§ **Task item**
The material below contains a line with "if SFleb (f64_mul" and a line with "(** ** Materializing a whole thread *)". Copy exactly those two lines and all lines between them.

== Data section ==

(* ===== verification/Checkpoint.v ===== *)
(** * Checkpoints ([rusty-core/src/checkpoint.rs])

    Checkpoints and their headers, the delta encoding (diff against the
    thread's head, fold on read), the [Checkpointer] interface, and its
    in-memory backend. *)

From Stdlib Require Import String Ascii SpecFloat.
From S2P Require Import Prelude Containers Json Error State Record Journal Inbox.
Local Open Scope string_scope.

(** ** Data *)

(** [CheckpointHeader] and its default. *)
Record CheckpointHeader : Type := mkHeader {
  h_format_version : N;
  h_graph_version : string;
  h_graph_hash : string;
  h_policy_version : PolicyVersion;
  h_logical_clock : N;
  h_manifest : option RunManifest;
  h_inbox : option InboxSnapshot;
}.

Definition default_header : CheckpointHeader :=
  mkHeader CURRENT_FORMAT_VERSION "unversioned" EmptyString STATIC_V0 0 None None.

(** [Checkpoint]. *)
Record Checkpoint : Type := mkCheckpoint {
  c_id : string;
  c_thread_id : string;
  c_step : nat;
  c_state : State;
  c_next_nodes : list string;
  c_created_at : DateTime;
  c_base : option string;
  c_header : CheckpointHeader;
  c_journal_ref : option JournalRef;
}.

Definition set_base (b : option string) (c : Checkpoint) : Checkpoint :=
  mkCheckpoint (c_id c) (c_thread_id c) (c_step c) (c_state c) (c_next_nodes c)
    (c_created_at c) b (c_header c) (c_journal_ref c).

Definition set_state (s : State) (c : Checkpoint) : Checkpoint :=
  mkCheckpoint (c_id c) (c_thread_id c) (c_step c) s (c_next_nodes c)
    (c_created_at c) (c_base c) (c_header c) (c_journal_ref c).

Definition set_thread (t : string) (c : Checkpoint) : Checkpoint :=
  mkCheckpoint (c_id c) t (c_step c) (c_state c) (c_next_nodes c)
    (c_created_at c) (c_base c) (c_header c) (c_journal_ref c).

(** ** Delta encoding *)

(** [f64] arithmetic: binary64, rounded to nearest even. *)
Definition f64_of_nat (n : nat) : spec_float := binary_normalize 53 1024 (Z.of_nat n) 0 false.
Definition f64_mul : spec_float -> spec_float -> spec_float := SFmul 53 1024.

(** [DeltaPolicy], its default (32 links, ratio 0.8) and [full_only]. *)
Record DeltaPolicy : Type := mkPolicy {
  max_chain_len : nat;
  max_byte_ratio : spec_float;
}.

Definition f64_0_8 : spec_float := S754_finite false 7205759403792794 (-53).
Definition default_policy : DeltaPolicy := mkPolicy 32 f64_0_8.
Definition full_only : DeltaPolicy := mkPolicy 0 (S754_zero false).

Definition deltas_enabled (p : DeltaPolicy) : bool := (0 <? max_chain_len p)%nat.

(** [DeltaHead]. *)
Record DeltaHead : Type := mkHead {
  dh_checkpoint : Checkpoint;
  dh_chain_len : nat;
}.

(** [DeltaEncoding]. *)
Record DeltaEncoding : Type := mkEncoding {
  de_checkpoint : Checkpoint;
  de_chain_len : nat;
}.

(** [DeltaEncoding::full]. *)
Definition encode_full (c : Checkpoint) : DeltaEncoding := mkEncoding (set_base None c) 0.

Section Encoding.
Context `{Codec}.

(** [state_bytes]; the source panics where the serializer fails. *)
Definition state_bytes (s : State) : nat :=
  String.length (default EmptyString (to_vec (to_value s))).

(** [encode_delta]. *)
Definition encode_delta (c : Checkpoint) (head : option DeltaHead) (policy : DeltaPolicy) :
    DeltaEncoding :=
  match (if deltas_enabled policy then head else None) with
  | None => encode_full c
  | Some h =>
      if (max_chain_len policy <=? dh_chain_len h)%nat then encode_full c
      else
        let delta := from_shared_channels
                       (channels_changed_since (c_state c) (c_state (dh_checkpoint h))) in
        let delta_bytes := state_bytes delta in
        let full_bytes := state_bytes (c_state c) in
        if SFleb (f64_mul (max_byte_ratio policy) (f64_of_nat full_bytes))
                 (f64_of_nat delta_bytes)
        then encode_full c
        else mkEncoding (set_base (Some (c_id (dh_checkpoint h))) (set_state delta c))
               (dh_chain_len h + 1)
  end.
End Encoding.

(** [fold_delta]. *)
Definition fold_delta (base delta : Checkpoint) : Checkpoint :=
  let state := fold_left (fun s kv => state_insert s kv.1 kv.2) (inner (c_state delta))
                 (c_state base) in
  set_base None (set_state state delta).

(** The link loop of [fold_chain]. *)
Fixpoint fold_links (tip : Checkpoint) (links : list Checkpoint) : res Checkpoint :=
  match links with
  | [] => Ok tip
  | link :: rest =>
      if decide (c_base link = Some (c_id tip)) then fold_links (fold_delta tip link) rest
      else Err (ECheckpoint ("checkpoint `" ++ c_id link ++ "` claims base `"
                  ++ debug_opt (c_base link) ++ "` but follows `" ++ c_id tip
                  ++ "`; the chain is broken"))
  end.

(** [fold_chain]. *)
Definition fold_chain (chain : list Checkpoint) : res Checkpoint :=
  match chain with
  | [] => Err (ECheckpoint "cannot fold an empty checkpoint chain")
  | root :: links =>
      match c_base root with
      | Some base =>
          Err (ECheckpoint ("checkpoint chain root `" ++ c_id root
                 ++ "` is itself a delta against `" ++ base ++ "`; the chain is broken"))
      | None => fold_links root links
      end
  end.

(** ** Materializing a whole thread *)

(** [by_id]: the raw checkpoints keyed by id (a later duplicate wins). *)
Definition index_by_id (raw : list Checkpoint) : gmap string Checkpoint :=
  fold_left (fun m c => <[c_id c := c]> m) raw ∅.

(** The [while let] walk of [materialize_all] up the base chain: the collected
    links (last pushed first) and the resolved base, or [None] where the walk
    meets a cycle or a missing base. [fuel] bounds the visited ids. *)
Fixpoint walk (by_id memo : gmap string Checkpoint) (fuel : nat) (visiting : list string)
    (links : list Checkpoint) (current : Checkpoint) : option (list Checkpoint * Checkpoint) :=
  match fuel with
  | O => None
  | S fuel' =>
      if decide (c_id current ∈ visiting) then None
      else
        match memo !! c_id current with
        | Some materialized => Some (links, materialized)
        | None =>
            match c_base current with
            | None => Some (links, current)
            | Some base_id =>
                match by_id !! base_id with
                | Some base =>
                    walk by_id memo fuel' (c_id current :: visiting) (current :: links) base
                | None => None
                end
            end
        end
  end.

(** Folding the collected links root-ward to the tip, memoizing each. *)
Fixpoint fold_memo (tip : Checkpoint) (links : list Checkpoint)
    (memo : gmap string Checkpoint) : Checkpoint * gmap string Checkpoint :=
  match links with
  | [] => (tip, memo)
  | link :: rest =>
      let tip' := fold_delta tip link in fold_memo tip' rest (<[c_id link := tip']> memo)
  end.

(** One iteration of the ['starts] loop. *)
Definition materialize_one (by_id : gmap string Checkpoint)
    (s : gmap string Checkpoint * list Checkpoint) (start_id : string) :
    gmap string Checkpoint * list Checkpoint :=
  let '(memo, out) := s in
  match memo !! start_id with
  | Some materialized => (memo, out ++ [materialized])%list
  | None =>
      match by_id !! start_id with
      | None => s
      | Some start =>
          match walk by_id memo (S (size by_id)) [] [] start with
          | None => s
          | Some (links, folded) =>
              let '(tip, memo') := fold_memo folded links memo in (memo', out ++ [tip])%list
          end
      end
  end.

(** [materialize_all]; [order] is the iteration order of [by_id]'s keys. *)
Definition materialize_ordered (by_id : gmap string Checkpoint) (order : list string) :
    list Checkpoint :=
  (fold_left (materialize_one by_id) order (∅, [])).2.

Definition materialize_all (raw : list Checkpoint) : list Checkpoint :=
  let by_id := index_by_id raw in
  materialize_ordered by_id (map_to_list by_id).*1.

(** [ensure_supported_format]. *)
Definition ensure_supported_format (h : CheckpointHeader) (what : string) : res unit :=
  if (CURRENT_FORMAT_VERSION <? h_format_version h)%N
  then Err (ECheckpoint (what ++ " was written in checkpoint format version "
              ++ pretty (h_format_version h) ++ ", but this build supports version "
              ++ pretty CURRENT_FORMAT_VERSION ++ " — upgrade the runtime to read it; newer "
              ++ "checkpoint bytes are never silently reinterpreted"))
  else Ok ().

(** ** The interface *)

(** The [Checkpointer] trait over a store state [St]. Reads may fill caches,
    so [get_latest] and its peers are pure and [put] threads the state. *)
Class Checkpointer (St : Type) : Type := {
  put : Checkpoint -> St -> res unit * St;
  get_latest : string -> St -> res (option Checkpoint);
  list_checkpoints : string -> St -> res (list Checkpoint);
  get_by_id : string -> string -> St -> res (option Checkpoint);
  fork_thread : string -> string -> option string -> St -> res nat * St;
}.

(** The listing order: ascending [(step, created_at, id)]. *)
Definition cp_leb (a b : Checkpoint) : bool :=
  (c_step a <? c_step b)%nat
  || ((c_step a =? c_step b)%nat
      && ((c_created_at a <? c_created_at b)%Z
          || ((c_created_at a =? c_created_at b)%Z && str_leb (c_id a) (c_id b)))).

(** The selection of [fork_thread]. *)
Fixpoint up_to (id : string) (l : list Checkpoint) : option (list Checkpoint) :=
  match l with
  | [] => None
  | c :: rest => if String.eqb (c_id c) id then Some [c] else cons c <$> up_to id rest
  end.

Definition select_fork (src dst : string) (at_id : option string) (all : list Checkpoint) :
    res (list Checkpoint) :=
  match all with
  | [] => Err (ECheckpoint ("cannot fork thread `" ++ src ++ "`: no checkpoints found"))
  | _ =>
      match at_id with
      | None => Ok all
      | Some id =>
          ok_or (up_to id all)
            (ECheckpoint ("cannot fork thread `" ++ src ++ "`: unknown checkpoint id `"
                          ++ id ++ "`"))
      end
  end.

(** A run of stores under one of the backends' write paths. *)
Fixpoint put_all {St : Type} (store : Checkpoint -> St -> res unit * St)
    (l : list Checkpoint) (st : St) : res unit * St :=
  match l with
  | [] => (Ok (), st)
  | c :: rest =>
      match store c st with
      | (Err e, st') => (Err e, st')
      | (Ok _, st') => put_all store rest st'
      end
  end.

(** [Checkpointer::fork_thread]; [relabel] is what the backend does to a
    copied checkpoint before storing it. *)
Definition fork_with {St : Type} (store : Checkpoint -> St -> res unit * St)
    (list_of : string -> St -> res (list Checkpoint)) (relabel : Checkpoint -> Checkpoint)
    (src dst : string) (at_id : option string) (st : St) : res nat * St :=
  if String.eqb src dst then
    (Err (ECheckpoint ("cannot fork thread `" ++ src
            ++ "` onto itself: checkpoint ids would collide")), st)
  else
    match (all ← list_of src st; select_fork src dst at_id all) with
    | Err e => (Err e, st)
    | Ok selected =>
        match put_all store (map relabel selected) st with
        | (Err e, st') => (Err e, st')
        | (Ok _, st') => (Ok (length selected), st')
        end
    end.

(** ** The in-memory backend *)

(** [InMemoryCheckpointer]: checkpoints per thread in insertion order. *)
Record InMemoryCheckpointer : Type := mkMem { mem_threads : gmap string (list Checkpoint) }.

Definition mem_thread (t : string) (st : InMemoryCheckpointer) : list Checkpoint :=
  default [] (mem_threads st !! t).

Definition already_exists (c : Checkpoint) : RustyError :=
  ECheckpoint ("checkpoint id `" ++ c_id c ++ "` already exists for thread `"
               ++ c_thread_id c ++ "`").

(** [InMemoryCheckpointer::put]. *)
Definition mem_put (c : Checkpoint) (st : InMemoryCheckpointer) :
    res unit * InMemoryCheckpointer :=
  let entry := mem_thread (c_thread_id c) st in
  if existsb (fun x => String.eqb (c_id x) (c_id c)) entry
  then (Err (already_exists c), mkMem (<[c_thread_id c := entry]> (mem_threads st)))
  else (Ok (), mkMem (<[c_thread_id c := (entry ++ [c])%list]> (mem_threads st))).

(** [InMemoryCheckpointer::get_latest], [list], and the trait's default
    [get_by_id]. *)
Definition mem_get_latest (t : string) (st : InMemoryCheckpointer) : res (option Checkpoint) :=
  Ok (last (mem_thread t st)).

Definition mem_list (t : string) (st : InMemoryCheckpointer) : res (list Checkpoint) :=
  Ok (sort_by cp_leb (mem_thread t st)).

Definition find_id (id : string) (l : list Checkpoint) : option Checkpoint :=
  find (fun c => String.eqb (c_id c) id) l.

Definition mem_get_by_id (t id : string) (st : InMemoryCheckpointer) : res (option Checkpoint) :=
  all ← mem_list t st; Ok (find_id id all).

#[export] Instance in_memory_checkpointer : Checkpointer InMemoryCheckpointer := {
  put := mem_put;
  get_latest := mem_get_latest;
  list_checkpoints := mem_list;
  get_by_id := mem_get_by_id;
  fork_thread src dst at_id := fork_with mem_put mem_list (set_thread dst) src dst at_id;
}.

===

§ **Solution to this task**
        if SFleb (f64_mul (max_byte_ratio policy) (f64_of_nat full_bytes))
                 (f64_of_nat delta_bytes)
        then encode_full c
        else mkEncoding (set_base (Some (c_id (dh_checkpoint h))) (set_state delta c))
               (dh_chain_len h + 1)
  end.
End Encoding.

(** [fold_delta]. *)
Definition fold_delta (base delta : Checkpoint) : Checkpoint :=
  let state := fold_left (fun s kv => state_insert s kv.1 kv.2) (inner (c_state delta))
                 (c_state base) in
  set_base None (set_state state delta).

(** The link loop of [fold_chain]. *)
Fixpoint fold_links (tip : Checkpoint) (links : list Checkpoint) : res Checkpoint :=
  match links with
  | [] => Ok tip
  | link :: rest =>
      if decide (c_base link = Some (c_id tip)) then fold_links (fold_delta tip link) rest
      else Err (ECheckpoint ("checkpoint `" ++ c_id link ++ "` claims base `"
                  ++ debug_opt (c_base link) ++ "` but follows `" ++ c_id tip
                  ++ "`; the chain is broken"))
  end.

(** [fold_chain]. *)
Definition fold_chain (chain : list Checkpoint) : res Checkpoint :=
  match chain with
  | [] => Err (ECheckpoint "cannot fold an empty checkpoint chain")
  | root :: links =>
      match c_base root with
      | Some base =>
          Err (ECheckpoint ("checkpoint chain root `" ++ c_id root
                 ++ "` is itself a delta against `" ++ base ++ "`; the chain is broken"))
      | None => fold_links root links
      end
  end.

(** ** Materializing a whole thread *)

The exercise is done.